Management of patients with hemorrhagic infarction depends on the amount of bleeding and its symptoms and may include clot evacuation in deteriorating patients. A recent study found that hemorrhagic transformation in stroke patients was detected in one third of patients admitted to acute rehabilitation, but functional outcome was not significantly different from that of patients who did not have hemorrhagic transformation on the first CT scan.⁷²⁸ Hemorrhagic conversion in patients with cerebellar infarct significantly increased the risk of deterioration.⁷²⁹ Recently, it has been suggested that gadolinium enhancement on T1-weighted MR images is predictive of hemorrhagic transformation, but this finding is unconfirmed.⁷³⁰

C. Seizures

The reported frequency of seizures during the first days of stroke ranges from 2% to 23% depending on study designs.^{704,731–734} The true risk of seizures appears to be toward the lower end of the estimate. Seizures are more likely to occur within 24 hours of stroke and are usually partial, with or without secondary generalization. Recurrent seizures develop in ≈20% to 80% of patients; however, recent estimates have found the rate of early postischemic stroke seizures to range from 2% to 33%. Late seizures vary from 3% to 67%.^735,736 The risk of late seizures is higher in patients with preexisting dementia.⁷³⁷ Status epilepticus is uncommon.⁷³⁸ No data are available on the utility of prophylactic administration of anticonvulsants after stroke. Few data are available on the efficacy of anticonvulsants in the treatment of stroke patients who have experienced seizures. Thus, recommendations are based on the established management of seizures that may complicate any neurological illness.
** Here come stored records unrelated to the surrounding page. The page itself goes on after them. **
Lemma take_out_elem x (l r : list string) :
  take_out x l = Some r →
  x ∈ l ∧ (∀ y, y ∈ r → y ∈ l) ∧ (∀ y, y ∈ l → y ≠ x → y ∈ r).
Proof.
  revert r. induction l as [|y l IH]; intros r; simpl; [discriminate |].
  destruct (String.eqb y x) eqn:Hy.
  - apply String.eqb_eq in Hy. subst y. intros [= <-].
    split; [apply list_elem_of_here |]. split.
    + intros y Hy. now apply list_elem_of_further.
    + intros y Hy Hne. apply elem_of_cons in Hy as [Hy|Hy]; [contradiction | exact Hy].
  - destruct (take_out x l) as [r'|]; [| discriminate].
    intros [= <-]. destruct (IH r' eq_refl) as (H1 & H2 & H3).
    split; [now apply list_elem_of_further |]. split.
    + intros z Hz. apply elem_of_cons in Hz as [->|Hz];
        [apply list_elem_of_here | apply list_elem_of_further; auto].
    + intros z Hz Hne. apply elem_of_cons in Hz as [->|Hz];
        [apply list_elem_of_here | apply list_elem_of_further; auto].
Qed.

Lemma delete_count (l : list (string * P)) i file (p : P) k :
  l !! i = Some (file, p) →
  List.length (List.filter (λ w, String.eqb w.1 k) l)
  = (List.length (List.filter (λ w, String.eqb w.1 k) (delete i l))
     + if String.eqb file k then 1 else 0)%nat.
Proof.
  revert i. induction l as [|w l IH]; intros i; [now destruct i |].
  destruct i as [|i]; simpl.
  - intros [= ->]. simpl. destruct (String.eqb file k); simpl; lia.
  - intros H. specialize (IH i H).
    change (delete (S i) (w :: l)) with (w :: delete i l). simpl.
    destruct (String.eqb w.1 k); simpl; lia.
Qed.

Lemma busy_invoke k file (h : holder P) s :
  queued_for file h →
  busy k (purger_invoke file (Some h) s)
  = (busy k s + if String.eqb file k then 1 else 0)%nat.
Proof.
  intros Hq. destruct h as [p|f']; unfold busy; cbn [purger_invoke unlinking working].
  - rewrite working_count. lia.
  - simpl in Hq. subst f'. rewrite unlinking_count. lia.
Qed.

Lemma lock_view file (h : holder P) s :
  purger_lock file h s
  = match locks s !! file with
    | Some e =>
        with_locks (<[file := FileLocker.Entry (FileLocker.lastUpdated e)
                               (FileLocker.onRelease e ++ [h])]> (locks s)) s
    | None =>
        purger_invoke file (Some h) (with_locks (<[file := FileLocker.Entry (now s) []]> (locks s)) s)
    end.
Proof.
  unfold purger_lock, FileLocker.lock. now destruct (locks s !! file).
Qed.

Lemma unlock_view file s :
  purger_unlock file s
  = match locks s !! file with
    | Some e =>
        match FileLocker.onRelease e with
        | next :: waiting =>
            purger_invoke file (Some next)
              (with_locks (<[file := FileLocker.Entry (now s) waiting]> (locks s)) s)
        | [] => with_locks (delete file (locks s)) s
        end
    | None => s
    end.
Proof.
  unfold purger_unlock, FileLocker.unlock.
  destruct (locks s !! file) as [e|]; [| now destruct s].
  now destruct (FileLocker.onRelease e).
Qed.

Lemma eqb_other file k : k ≠ file → String.eqb file k = false.
Proof. intros H. apply String.eqb_neq. congruence. Qed.

(** [lock(file, h)] by a caller that queues for [file]. *)
Lemma kept_lock R d0 file (h : holder P) s :
  queued_for file h →
  (∀ f, h = StaleUnlink f → f ∈ R) →
  kept R d0 s → kept R d0 (purger_lock file h s).
Proof.
  intros Hq HR (Hex & Hun & Hqu & Hpe & Hfr). rewrite lock_view.
  pose proof (Hex file) as Hfile. unfold exclusive_at in Hfile.
  destruct (locks s !! file) as [e|] eqn:He.
  - destruct Hfile as [Hb Hall].
    split; [| split; [| split; [| split]]].
    + intros k. unfold exclusive_at. cbn [with_locks locks].
      destruct (decide (k = file)) as [->|Hk].
      * rewrite lookup_insert_eq. cbn [FileLocker.onRelease].
        split; [exact Hb |]. apply Forall_app. split; [exact Hall |].
        now apply Forall_singleton.
      * rewrite lookup_insert_ne by congruence. exact (Hex k).
    + exact Hun.
    + intros k e'. cbn [with_locks locks].
      destruct (decide (k = file)) as [->|Hk].
      * rewrite lookup_insert_eq. intros [= <-]. cbn [FileLocker.onRelease].
        intros Hin. apply elem_of_app in Hin as [Hin|Hin]; [now apply (Hqu file e) |].
        apply list_elem_of_singleton in Hin. now apply HR.
      * rewrite lookup_insert_ne by congruence. apply Hqu.
    + intros k Hk. destruct (Hpe k Hk) as [Hf|[Hu|(e' & He' & Hin)]];
        [now left | right; now left |].
      right. right. cbn [with_locks locks].
      destruct (decide (k = file)) as [->|Hne].
      * rewrite lookup_insert_eq. eexists. split; [reflexivity |].
        cbn [FileLocker.onRelease]. rewrite He in He'. injection He' as <-.
        apply elem_of_app. now left.
      * rewrite lookup_insert_ne by congruence. now exists e'.
    + exact Hfr.
  - split; [| split; [| split; [| split]]].
    + intros k. unfold exclusive_at. rewrite busy_invoke by exact Hq.
      destruct h as [p|f']; cbn [purger_invoke with_locks locks].
      * destruct (decide (k = file)) as [->|Hk].
        -- rewrite lookup_insert_eq, String.eqb_refl. cbn [FileLocker.onRelease].
           split; [| constructor]. unfold busy in *. cbn [with_locks unlinking working]. lia.
        -- rewrite lookup_insert_ne, eqb_other by congruence.
           pose proof (Hex k) as Hk'. unfold exclusive_at in Hk'.
           unfold busy in *. cbn [with_locks unlinking working].
           destruct (locks s !! k); [destruct Hk'; split; [lia | assumption] | lia].
      * destruct (decide (k = file)) as [->|Hk].
        -- rewrite lookup_insert_eq, String.eqb_refl. cbn [FileLocker.onRelease].
           split; [| constructor]. unfold busy in *. cbn [with_locks unlinking working]. lia.
        -- rewrite lookup_insert_ne, eqb_other by congruence.
           pose proof (Hex k) as Hk'. unfold exclusive_at in Hk'.
           unfold busy in *. cbn [with_locks unlinking working].
           destruct (locks s !! k); [destruct Hk'; split; [lia | assumption] | lia].
    + intros f. destruct h as [p|f']; cbn [purger_invoke with_locks unlinking]; [apply Hun |].
      intros Hin. apply elem_of_app in Hin as [Hin|Hin]; [now apply Hun |].
      apply list_elem_of_singleton in Hin. subst f. now apply HR.
    + intros k e'.
      assert (Hl : locks (purger_invoke file (Some h) (with_locks
                     (<[file := FileLocker.Entry (now s) []]> (locks s)) s))
                   = <[file := FileLocker.Entry (now s) []]> (locks s)).
      { now destruct h. }
      rewrite Hl. destruct (decide (k = file)) as [->|Hk].
      * rewrite lookup_insert_eq. intros [= <-]. cbn [FileLocker.onRelease].
        intros Hin. now apply not_elem_of_nil in Hin.
      * rewrite lookup_insert_ne by congruence. apply Hqu.
    + intros k Hk.
      assert (Hd : disk (purger_invoke file (Some h) (with_locks
                     (<[file := FileLocker.Entry (now s) []]> (locks s)) s)) = disk s).
      { now destruct h. }
      rewrite Hd. destruct (Hpe k Hk) as [Hf|[Hu|(e' & He' & Hin)]]; [now left | |].
      * right. left. destruct h as [p|f']; cbn [purger_invoke with_locks unlinking]; [exact Hu |].
        apply elem_of_app. now left.
      * right. right. exists e'. split; [| exact Hin].
        destruct (decide (k = file)) as [->|Hne]; [congruence |].
        destruct h; cbn [purger_invoke with_locks locks]; now rewrite lookup_insert_ne by congruence.
    + intros p Hp. specialize (Hfr p Hp). now destruct h.
Qed.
D. Conclusions and Recommendations

Considerable research is needed on the prevention and treatment of neurological complications of acute ischemic stroke, including seizures, hemorrhagic transformation of the infarction, and brain edema. The latter, which is a leading cause of death after a major ischemic stroke, is a pressing issue. At present, neither medical nor surgical interventions have been established as effective in controlling brain edema, preventing the neurological consequences of increased intracranial pressure or herniation, or improving outcomes after stroke. Although several medical interventions are used traditionally to control edema and although surgical procedures may be a life-saving measure, it appears that earlier interventions may be associated with better clinical outcomes than waiting for the patient to have signs of profound neurological dysfunction, such as herniation. Until additional data are available, the recommendations that follow are based on general consensus or limited information.

E. Palliative Care

Unfortunately, some patients with stroke have a fatal brain injury. These critically ill persons have profound neurological impairments such as a persistent vegetative state or evidence of unstable vital signs. Other patients with stroke have serious preexisting medical or neurological illnesses, such as dementia, that have caused severe impairments, and the new cerebrovascular event may add more disability. Despite the interventions that are described in this outline, the prognosis of such patients often is very poor. Many people would not want to survive if a devastating stroke would lead to a persistent vegetative state or other condition of devastating incapacity.

An increasing number of patients have advanced directive statements that provide instructions about emergency treatment in a situation such as a massive stroke. Physicians should honor those directives. In other circumstances, such directives may not be available, and the patient’s neurological status usually precludes decision making. Occasionally, a guardian with medical power of attorney can make the decision. Otherwise, the physician should involve family members. The physician should provide clear information about the nature of the stroke, the prognosis, and the treatment options. The family should be given the opportunity to select or withhold medical interventions. In such situation, the medical care may emphasize measures to keep the patient comfortable and to support the family during the terminal aspects of the stroke.